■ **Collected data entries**
***

(** ** Policies and decisions *)

Inductive TurnNetworkMode := Disabled | Restricted | Enabled.
#[export] Instance TurnNetworkMode_eq_dec : EqDecision TurnNetworkMode.
Proof. solve_decision. Defined.
Record TurnNetworkPolicySnapshot := {
  mode : TurnNetworkMode; allowed_domains : list text; denied_domains : list text;
  allow_localhost : bool; allow_unix_sockets : bool;
}.
#[export] Instance policy_fields : Fields TurnNetworkPolicySnapshot := λ p,
  {| mode := mode p; allowed_domains := allowed_domains p; denied_domains := denied_domains p;
     allow_localhost := allow_localhost p; allow_unix_sockets := allow_unix_sockets p |}.
Definition enabled_policy : TurnNetworkPolicySnapshot :=
  {| mode := Enabled; allowed_domains := []; denied_domains := []; allow_localhost := true; allow_unix_sockets := true |}.
Definition disabled_policy : TurnNetworkPolicySnapshot :=
  {| mode := Disabled; allowed_domains := []; denied_domains := []; allow_localhost := false; allow_unix_sockets := false |}.

(** The parts of a security snapshot that concern the network. *)
Record TurnExecutionSecuritySnapshot := {
  network : TurnNetworkPolicySnapshot; sandbox_network : TurnNetworkPolicySnapshot; cap_network : TurnNetworkPolicySnapshot;
}.
#[export] Instance snapshot_fields : Fields TurnExecutionSecuritySnapshot := λ s,
  {| network := network s; sandbox_network := sandbox_network s; cap_network := cap_network s |}.

Inductive NetworkPolicyDenyReason := InvalidUrl | UnsupportedScheme | MissingHost | NetworkDisabled | HostDenied | HostNotAllowed.
#[export] Instance NetworkPolicyDenyReason_eq_dec : EqDecision NetworkPolicyDenyReason.
Proof. solve_decision. Defined.
Record NetworkPolicyGrant := { grant_operation : text; grant_url : text; grant_host : text; grant_mode : TurnNetworkMode }.
Record NetworkPolicyDeny := {
  deny_operation : text; deny_url : text; deny_host : option text; deny_reason : NetworkPolicyDenyReason; deny_message : text;
}.
Inductive NetworkPolicyDecision := Allowed (grant : NetworkPolicyGrant) | Denied (d : NetworkPolicyDeny).
Definition is_allowed (d : NetworkPolicyDecision) : bool := match d with Allowed _ => true | Denied _ => false end.
Inductive ToolError :=
  | InvalidArguments (m : text) | ToolNotFound (m : text) | NotVisible (m : text) | Rejected (m : text)
  | Cancelled (m : text) | ExecutionFailed (m : text) | Internal (m : text).

(** ** Hosts *)

(** [trim_end_matches], [trim_start_matches]. *)
Fixpoint drop_leading (c : N) (s : text) : text :=
  match s with d :: r => if decide (d = c) then drop_leading c r else s | [] => [] end.
Definition drop_trailing (c : N) (s : text) : text := reverse (drop_leading c (reverse s)).
Fixpoint drop_prefixes (p : text) (fuel : nat) (s : text) : text :=
  match fuel with
  | O => s
  | S fuel => match strip_prefix p s with Some r => drop_prefixes p fuel r | None => s end
  end.
Definition DOT : N := 46.
Definition normalize_host (host : text) : text := to_ascii_lowercase (drop_trailing DOT (trim host)).
Definition normalize_domain_rule (domain : text) : text :=
  let s := trim domain in
  to_ascii_lowercase (drop_trailing DOT (drop_leading DOT (drop_prefixes (lit "*.") (length s) s))).
Definition domain_matches (host domain : text) : bool := bool_decide (host = domain) || ends_with (DOT :: domain) host.
Definition is_localhost (host : text) : bool :=
  bool_decide (host = lit "localhost") || ends_with (lit ".localhost") host ||
  match Ip.parse host with Some address => Ip.is_loopback address | None => false end.
Definition eq_ignore_ascii_case (a b : text) : bool := bool_decide (to_ascii_lowercase a = to_ascii_lowercase b).

Section network_policy.
Context `{UrlApi}.

Definition is_http (s : text) : bool := bool_decide (s = lit "http" ∨ s = lit "https").
Definition rule_matches (url : Url) (host rule : text) : bool :=
  match strip_prefix [61] (trim rule) with
  | Some exact =>
      match url_parse exact with
      | Ok exact_url =>
          match is_http (scheme exact_url), host_str exact_url with
          | true, Some exact_host =>
              eq_ignore_ascii_case (scheme exact_url) (scheme url) && bool_decide (normalize_host exact_host = host) &&
              bool_decide (port_or_known_default exact_url = port_or_known_default url)
          | _, _ => bool_decide (normalize_host exact = host)
          end
      | Err _ => bool_decide (normalize_host exact = host)
      end
  | None =>
      let domain := normalize_domain_rule rule in
      negb (bool_decide (domain = [])) && domain_matches host domain
  end.
Definition network_rule_list_matches (rules : list text) (url : Url) (host : text) : bool :=
  existsb (rule_matches url host) rules.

***

For this exercise, copy word for word the line that contains "negb (bool_decide (domain" and every line after it, ending with the last line of the entries above.

■ **REPLY TO THE TASK**
      negb (bool_decide (domain = [])) && domain_matches host domain
  end.
Definition network_rule_list_matches (rules : list text) (url : Url) (host : text) : bool :=
  existsb (rule_matches url host) rules.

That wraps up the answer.